House Bill 268, pitched by Rep. Paul Ray, R-Clearfield, sought to clarify that local cities and towns can’t issue disorderly conduct tickets to citizens carrying holstered or encased weapons outside their clothes unless they appear threatening—leaving cops in the fun position of waiting for a man who’s openly carrying handguns or rifles in public to do something threatening before getting involved. For the second year in a row, though, law-enforcement concerns forced Ray to holster his bill, and it was never heard for a final vote.


Meanwhile, Rep. John Mathis, R-Vernal, sponsored House Bill 76, which would make Utah the fifth constitutional-carry state in the Union, meaning that if you’re 21 or older and legally can own a firearm, then you don’t need a concealed-weapon permit to carry it concealed in Utah.

The bill, which did pass, turns out to be win-win both for the Second Amendment and the crazies. The latter demographic will no longer have to worry about passing a background check to be allowed to conceal their weapon, or having state officials revoke their permit.

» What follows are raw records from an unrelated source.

(** A session: the final state and the downloads, the latest last. *)
Fixpoint run (st : state) (downloads : list download) (actions : list action)
  : result (state * list download) :=
  match actions with
  | [] => Ok (st, downloads)
  | a :: actions' =>
      '(st', d) ← step st a;
      run st' (downloads ++ option_list d) actions'
  end.
End Session.

(** A translation produced by the handler from the content of a file. *)
Definition translation_of (f : File) (out : str) : Prop :=
  exists l entries,
    parseSRT (content f) = Ok entries
    /\ out = generateSRT
               (translated (fun t => translateText t (language_value l))
                <$> entries).


(** The name under which the result for a file is saved. *)
Definition saved_name (f : File) : str :=
  lit "translated_"
  ++ match name f with [] => lit "subtitles.srt" | _ :: _ => name f end.

(** Sample files and a sample session. *)
Definition ex_file : File := mkFile (lit "Movie.SRT") ex_mixed.
Definition ex_other : File := mkFile (lit "notes.txt") ex_mixed.
Definition ex_session : list action :=
  [PickFile (Some ex_file); ClickTranslate; PickLanguage Hebrew;
   ClickTranslate; ClickDownload; PickFile (Some ex_other); ClickDownload;
   PickFile (Some ex_file); ClickDownload].


(** The notifications of a session in which nothing goes wrong. *)
Definition allowed_toast (t : toast) : Prop :=
  t = toast_error msg_bad_file \/ t = toast_success msg_loaded
  \/ t = toast_success msg_done \/ t = toast_success msg_downloaded.

Section SessionInvariant.
Variable toLowerCase : str -> str.

(** A file that [handleFileSelect] accepts. *)
Definition accepted (f : File) : Prop :=
  endsWith (toLowerCase (name f)) (lit ".srt") = true.

(** What holds between the actions of a session. *)
Definition session_inv (st : state) : Prop :=
  isTranslating st = false
  /\ (selectedLanguage st = []
      \/ exists l, selectedLanguage st = language_value l)
  /\ (forall f, file st = Some f -> accepted f)
  /\ (translatedSRT st = []
      \/ exists f entries,
           file st = Some f /\ translation_of f (translatedSRT st)
           /\ parseSRT (content f) = Ok entries
           /\ originalEntries st = entries)
  /\ Forall allowed_toast (toasts st).
(** * PNS command client for the LR5-LAN signal tower (src/main.py)

    A shallow embedding of the Python example program: the frame encoder
    built on [struct.pack], the two data classes, the three PNS commands
    over the module-level socket, and the command-line front end [main].

    Python values are modelled as follows.
    - [bytes] objects are lists of integers, one per byte (0..255);
      subscripting is stdpp's list lookup, an out-of-range subscript raises
      [IndexError]; slicing never raises.
    - Exceptions are a sum type [result]; code that touches the socket or
      prints runs in the monad [IO], which threads the chronological list of
      calls made on the socket and on standard output. *)

From Stdlib Require Import ZArith String Ascii List Lia.
From stdpp Require Import base tactics option list strings pretty.

Open Scope Z_scope.

(** ** Exceptions and results *)

Inductive exn : Type :=
| ValueError (msg : string)     (* raise ValueError(msg), also int("x") *)
| IndexError                    (* subscript out of range *)
| StructError                   (* struct.error *)
| OSError.                      (* any failure of a socket call *)

Inductive result (A : Type) : Type :=
| Ok (a : A)
| Raise (e : exn).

According to Alice Moffat, director of the Utah Bureau of Criminal Identification, roughly 800 permits are revoked every year, but these patriots will no longer have to worry about losing the privilege of carrying around a hidden gun, even if it’s determined that they have a mental illness or have been convicted of a violent crime. There is talk that Herbert may reject the bill, but as of press time, he has yet to pull the veto trigger.

UPDATE: On March 22, Herbert vetoed Mathis' HB 76, arguing that he has found no evidence that Utah's current concealed-weapons-permit process is burdensome to Utah gun owners.


Dating-Violence Bill Passes After a Decade of Work

After more than a decade of trying, a bill to provide a protective order for people who experience violence in a dating relationship finally passed the Legislature. While Utah has long allowed married couples to file restraining orders, couples who are simply dating were not able to do so, though dating violence can be just as dangerous as lawfully wedded violence—one study shows that 15 Utahns died as a result of dating violence between 2004 and 2011.

Rep. Jennifer Seelig, D-Salt Lake City, was able to see her House Bill 50 pass thanks to some legislative craftsmanship. Under the bill, the restraining order would be only temporary, expiring after 180 days. The bill was also written so that it would take a stronger standard of evidence than any other restraining order for the abuser to lose his right to keep a firearm. To discourage frivolous claims, the bill also creates a felony penalty for the filing of an intentionally false protective order.


Given the bill’s careful wording, it was hard for lawmakers to argue against it—or at least argue against it in a way that wasn’t horribly awkward. Before the final hurdle in the bill’s passage, Sen. Scott Jenkins, R-Plain City, disclosed his conflict of interest as being a “country boy.” He worried Seelig’s bill would criminalize instances of the playful “roughhousing” that happens when people are “testing the limits” on a first date. A majority of senators disagreed and passed the bill out favorably.

LGBT Nondiscrimination Bill Makes Historic Progress … Sort Of

Speaking of bills that won’t go away, a bill that would extend nondiscrimination protections in housing and the workplace to LGBT Utahns passed favorably out of committee for the first time since 2008, when a version of the nondiscrimination bill was first proposed. Sen. Stephen Urquhart, R-St. George, helped get some conservative support for the bill to get out of committee, only later to announce that the bill would not even be debated on the Senate floor.

Senate President Wayne Niederhauser, R-Sandy, argued that the bill didn’t have the votes to pass, so why even argue it on the floor? He makes a good point—why should public officials represent the competing views of their constituents and engage in a dialogue about policy and principle? Democracy, shemocracy.